> WHAT THE EXERCISE ASKS
Take the entries below and print only the lines from the one with "(deploymentPrefix : string)" through the one with "(** ** Images of docker *)", exactly as they stand, both ends included.
*** Opening DATA IN THIS EXERCISE ***
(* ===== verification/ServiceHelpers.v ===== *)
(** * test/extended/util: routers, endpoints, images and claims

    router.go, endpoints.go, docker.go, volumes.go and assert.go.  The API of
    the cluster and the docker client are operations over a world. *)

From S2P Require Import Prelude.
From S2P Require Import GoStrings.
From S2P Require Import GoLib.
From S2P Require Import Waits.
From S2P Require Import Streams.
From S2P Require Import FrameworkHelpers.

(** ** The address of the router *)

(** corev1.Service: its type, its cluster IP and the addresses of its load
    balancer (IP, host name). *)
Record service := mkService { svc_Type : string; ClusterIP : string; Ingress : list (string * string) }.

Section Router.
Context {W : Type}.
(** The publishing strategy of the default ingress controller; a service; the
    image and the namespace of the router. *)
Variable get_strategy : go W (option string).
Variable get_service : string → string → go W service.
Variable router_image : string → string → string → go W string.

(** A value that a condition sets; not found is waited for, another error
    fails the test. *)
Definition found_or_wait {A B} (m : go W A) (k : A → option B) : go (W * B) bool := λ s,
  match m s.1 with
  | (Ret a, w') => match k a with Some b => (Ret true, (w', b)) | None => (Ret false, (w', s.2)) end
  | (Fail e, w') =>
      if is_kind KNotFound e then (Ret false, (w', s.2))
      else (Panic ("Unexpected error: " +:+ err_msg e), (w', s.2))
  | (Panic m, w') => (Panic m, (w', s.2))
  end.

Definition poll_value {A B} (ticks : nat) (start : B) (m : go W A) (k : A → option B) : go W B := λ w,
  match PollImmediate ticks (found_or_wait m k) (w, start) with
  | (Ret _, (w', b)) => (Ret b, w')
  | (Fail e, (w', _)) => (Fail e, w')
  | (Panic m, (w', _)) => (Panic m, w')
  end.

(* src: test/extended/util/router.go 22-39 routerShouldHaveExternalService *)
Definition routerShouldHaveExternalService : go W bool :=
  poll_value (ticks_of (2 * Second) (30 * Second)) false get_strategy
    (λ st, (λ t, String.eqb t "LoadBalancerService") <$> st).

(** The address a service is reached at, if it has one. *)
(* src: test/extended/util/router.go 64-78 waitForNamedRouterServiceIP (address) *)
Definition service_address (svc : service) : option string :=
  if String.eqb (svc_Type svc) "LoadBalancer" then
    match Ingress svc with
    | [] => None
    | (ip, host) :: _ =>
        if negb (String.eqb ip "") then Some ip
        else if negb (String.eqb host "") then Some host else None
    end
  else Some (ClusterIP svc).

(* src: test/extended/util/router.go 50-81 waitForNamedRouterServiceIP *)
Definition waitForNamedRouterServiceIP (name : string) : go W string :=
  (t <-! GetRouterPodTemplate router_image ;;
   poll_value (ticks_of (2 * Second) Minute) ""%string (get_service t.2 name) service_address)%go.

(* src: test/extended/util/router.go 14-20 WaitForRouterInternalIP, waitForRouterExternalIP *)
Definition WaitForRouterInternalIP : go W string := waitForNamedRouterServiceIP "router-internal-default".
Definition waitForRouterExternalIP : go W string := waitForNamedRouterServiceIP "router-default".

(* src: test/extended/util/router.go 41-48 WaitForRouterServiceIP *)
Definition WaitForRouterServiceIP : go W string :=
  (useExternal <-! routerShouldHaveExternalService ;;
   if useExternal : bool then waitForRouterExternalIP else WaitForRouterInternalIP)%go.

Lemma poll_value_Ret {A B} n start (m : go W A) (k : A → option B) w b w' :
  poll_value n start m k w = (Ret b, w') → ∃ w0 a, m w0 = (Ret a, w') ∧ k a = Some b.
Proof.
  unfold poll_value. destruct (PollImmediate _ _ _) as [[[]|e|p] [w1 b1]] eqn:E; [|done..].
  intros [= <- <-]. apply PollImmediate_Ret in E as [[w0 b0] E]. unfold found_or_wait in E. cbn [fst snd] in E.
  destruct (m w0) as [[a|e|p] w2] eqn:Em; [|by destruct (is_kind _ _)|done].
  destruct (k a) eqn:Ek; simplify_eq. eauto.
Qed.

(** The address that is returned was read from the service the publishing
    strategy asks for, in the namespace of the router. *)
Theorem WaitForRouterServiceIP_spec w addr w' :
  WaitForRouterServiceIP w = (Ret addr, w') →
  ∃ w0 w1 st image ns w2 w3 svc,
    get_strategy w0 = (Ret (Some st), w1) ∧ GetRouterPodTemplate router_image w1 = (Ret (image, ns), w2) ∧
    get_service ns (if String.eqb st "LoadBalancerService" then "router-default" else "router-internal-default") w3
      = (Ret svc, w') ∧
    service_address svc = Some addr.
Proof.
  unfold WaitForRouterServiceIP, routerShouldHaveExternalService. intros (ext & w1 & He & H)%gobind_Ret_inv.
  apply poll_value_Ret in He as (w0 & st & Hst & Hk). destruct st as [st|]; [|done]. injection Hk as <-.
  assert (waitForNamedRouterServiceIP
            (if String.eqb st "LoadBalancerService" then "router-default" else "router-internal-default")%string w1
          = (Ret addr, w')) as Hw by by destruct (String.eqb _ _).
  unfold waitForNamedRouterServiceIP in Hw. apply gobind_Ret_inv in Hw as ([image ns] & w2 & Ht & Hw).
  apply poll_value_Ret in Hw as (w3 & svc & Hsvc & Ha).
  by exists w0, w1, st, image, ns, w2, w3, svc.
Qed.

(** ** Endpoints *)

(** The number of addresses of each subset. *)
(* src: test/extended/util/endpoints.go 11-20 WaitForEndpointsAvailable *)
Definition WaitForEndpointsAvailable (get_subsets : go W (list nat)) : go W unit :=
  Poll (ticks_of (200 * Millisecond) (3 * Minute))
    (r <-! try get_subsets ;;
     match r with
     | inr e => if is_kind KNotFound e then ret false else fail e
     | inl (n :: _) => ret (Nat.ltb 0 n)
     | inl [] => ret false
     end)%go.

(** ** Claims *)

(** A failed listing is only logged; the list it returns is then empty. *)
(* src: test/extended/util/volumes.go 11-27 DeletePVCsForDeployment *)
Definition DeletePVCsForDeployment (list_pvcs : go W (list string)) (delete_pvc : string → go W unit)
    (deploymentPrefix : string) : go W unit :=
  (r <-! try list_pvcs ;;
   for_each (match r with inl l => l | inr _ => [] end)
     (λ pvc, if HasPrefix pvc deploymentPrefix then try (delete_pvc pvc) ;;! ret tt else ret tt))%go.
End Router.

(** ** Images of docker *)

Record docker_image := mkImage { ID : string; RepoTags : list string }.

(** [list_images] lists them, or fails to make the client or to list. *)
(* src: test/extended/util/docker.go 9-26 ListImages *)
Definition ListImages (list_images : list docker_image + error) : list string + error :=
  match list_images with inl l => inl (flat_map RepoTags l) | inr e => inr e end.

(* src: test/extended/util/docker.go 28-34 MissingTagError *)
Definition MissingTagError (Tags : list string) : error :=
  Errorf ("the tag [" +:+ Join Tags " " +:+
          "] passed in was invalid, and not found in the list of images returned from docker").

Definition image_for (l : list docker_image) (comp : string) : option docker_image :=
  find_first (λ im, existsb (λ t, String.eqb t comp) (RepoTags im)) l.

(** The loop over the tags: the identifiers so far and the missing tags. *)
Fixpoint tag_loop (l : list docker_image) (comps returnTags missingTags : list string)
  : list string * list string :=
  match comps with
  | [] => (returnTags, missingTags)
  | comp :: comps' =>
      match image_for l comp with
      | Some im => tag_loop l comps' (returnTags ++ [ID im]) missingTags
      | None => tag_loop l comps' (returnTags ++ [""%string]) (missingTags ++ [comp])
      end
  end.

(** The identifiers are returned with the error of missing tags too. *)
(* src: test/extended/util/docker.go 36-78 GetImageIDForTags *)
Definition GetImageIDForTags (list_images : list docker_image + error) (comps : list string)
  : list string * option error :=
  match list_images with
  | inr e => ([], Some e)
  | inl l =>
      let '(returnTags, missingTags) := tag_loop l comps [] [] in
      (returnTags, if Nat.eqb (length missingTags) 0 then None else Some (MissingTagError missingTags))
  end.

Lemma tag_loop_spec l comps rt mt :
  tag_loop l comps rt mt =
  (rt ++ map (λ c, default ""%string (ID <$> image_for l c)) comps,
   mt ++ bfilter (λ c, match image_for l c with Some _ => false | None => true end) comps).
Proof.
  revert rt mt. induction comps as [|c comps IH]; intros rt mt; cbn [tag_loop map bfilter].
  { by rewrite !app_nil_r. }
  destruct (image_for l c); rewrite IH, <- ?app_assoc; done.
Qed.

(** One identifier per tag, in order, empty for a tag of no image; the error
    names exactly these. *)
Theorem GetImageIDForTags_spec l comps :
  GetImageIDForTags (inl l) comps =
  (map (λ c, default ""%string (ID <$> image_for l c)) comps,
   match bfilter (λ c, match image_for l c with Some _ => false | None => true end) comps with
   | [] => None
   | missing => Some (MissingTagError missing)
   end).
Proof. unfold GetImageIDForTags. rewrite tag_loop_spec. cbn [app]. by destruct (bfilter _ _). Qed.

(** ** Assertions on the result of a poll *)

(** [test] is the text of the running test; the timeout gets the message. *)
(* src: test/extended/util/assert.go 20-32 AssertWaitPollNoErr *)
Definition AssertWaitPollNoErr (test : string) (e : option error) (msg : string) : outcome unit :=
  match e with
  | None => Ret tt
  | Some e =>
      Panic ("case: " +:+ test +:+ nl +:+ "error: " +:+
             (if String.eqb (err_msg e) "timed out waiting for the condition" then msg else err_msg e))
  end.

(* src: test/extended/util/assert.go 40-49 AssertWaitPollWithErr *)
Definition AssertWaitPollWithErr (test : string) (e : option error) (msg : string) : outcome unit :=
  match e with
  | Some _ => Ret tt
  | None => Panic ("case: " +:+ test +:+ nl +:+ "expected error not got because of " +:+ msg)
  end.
*** Closing DATA IN THIS EXERCISE ***
*** Opening DATA IN THIS EXERCISE ***
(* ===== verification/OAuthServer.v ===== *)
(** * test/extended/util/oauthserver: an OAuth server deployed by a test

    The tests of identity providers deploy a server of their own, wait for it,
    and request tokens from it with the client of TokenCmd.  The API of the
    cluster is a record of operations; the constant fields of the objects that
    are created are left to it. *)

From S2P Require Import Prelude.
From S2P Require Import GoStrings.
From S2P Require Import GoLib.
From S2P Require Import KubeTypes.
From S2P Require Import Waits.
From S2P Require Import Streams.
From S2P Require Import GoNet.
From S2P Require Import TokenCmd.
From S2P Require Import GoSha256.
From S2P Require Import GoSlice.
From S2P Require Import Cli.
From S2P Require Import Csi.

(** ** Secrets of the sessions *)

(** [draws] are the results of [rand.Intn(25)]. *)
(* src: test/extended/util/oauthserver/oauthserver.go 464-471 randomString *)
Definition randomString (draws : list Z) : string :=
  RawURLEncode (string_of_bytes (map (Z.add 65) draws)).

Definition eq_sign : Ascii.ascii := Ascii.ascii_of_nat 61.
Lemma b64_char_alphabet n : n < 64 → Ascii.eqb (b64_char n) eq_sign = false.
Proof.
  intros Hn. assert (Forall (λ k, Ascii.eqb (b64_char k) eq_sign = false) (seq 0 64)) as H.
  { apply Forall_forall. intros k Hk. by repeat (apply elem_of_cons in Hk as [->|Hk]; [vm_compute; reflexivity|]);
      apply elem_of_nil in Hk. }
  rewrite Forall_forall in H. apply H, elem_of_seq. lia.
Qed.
*** Closing DATA IN THIS EXERCISE ***
*** Opening DATA IN THIS EXERCISE ***
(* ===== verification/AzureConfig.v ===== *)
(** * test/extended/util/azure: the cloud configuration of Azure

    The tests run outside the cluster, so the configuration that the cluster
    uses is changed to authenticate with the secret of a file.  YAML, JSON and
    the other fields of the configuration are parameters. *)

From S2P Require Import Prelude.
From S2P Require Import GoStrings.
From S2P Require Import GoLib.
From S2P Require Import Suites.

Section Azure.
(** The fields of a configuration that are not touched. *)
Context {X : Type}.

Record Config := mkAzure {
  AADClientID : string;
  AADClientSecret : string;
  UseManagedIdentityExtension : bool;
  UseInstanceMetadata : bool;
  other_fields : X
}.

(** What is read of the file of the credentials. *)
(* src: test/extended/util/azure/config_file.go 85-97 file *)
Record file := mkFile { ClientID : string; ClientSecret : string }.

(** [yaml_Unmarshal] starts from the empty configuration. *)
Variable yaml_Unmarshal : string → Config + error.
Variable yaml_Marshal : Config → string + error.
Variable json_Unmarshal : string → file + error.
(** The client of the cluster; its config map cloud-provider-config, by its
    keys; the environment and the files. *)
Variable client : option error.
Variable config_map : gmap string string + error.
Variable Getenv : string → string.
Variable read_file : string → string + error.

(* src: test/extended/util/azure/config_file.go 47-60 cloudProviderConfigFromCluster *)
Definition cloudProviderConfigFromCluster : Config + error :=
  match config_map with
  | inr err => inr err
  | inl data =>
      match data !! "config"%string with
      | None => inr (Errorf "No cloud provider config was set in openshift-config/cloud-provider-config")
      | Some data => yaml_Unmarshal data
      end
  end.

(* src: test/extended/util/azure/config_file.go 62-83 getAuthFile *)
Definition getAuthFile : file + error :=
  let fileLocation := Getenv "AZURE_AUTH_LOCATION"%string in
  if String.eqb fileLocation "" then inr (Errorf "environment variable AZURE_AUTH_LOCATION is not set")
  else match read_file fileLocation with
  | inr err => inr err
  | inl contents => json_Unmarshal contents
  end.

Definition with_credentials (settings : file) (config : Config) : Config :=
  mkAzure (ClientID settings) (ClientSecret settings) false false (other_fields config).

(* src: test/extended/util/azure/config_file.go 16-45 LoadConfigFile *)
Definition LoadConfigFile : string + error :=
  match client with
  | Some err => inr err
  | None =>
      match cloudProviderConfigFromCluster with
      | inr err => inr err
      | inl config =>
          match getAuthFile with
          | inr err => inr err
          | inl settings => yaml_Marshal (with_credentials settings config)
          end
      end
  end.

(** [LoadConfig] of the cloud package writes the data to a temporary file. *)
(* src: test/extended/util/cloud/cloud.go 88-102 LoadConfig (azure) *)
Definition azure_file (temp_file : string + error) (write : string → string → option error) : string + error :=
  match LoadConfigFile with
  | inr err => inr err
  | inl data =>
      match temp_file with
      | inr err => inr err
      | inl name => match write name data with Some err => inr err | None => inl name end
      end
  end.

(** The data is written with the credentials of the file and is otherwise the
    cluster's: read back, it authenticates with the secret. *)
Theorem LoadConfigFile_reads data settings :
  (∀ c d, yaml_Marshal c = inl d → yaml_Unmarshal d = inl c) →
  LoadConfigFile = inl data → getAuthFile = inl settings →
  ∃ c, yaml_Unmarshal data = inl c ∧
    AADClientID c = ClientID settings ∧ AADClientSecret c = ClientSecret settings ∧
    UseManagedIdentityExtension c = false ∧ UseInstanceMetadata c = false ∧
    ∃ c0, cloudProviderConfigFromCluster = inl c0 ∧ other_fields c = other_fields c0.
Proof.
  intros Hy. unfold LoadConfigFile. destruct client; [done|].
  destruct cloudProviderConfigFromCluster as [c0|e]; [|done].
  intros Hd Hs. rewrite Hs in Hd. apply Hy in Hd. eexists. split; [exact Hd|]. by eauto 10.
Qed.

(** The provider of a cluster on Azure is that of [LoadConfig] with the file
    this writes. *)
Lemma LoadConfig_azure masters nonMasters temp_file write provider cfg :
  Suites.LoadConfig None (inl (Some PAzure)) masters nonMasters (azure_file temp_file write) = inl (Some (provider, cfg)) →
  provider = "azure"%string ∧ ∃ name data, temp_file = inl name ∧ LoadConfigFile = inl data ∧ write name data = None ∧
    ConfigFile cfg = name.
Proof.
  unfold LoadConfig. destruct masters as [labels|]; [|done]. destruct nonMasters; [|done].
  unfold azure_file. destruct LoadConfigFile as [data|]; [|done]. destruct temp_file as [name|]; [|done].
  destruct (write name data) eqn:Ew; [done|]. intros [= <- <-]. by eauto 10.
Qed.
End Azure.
*** Closing DATA IN THIS EXERCISE ***
> EXERCISE ANSWER
    (deploymentPrefix : string) : go W unit :=
  (r <-! try list_pvcs ;;
   for_each (match r with inl l => l | inr _ => [] end)
     (λ pvc, if HasPrefix pvc deploymentPrefix then try (delete_pvc pvc) ;;! ret tt else ret tt))%go.
End Router.

(** ** Images of docker *)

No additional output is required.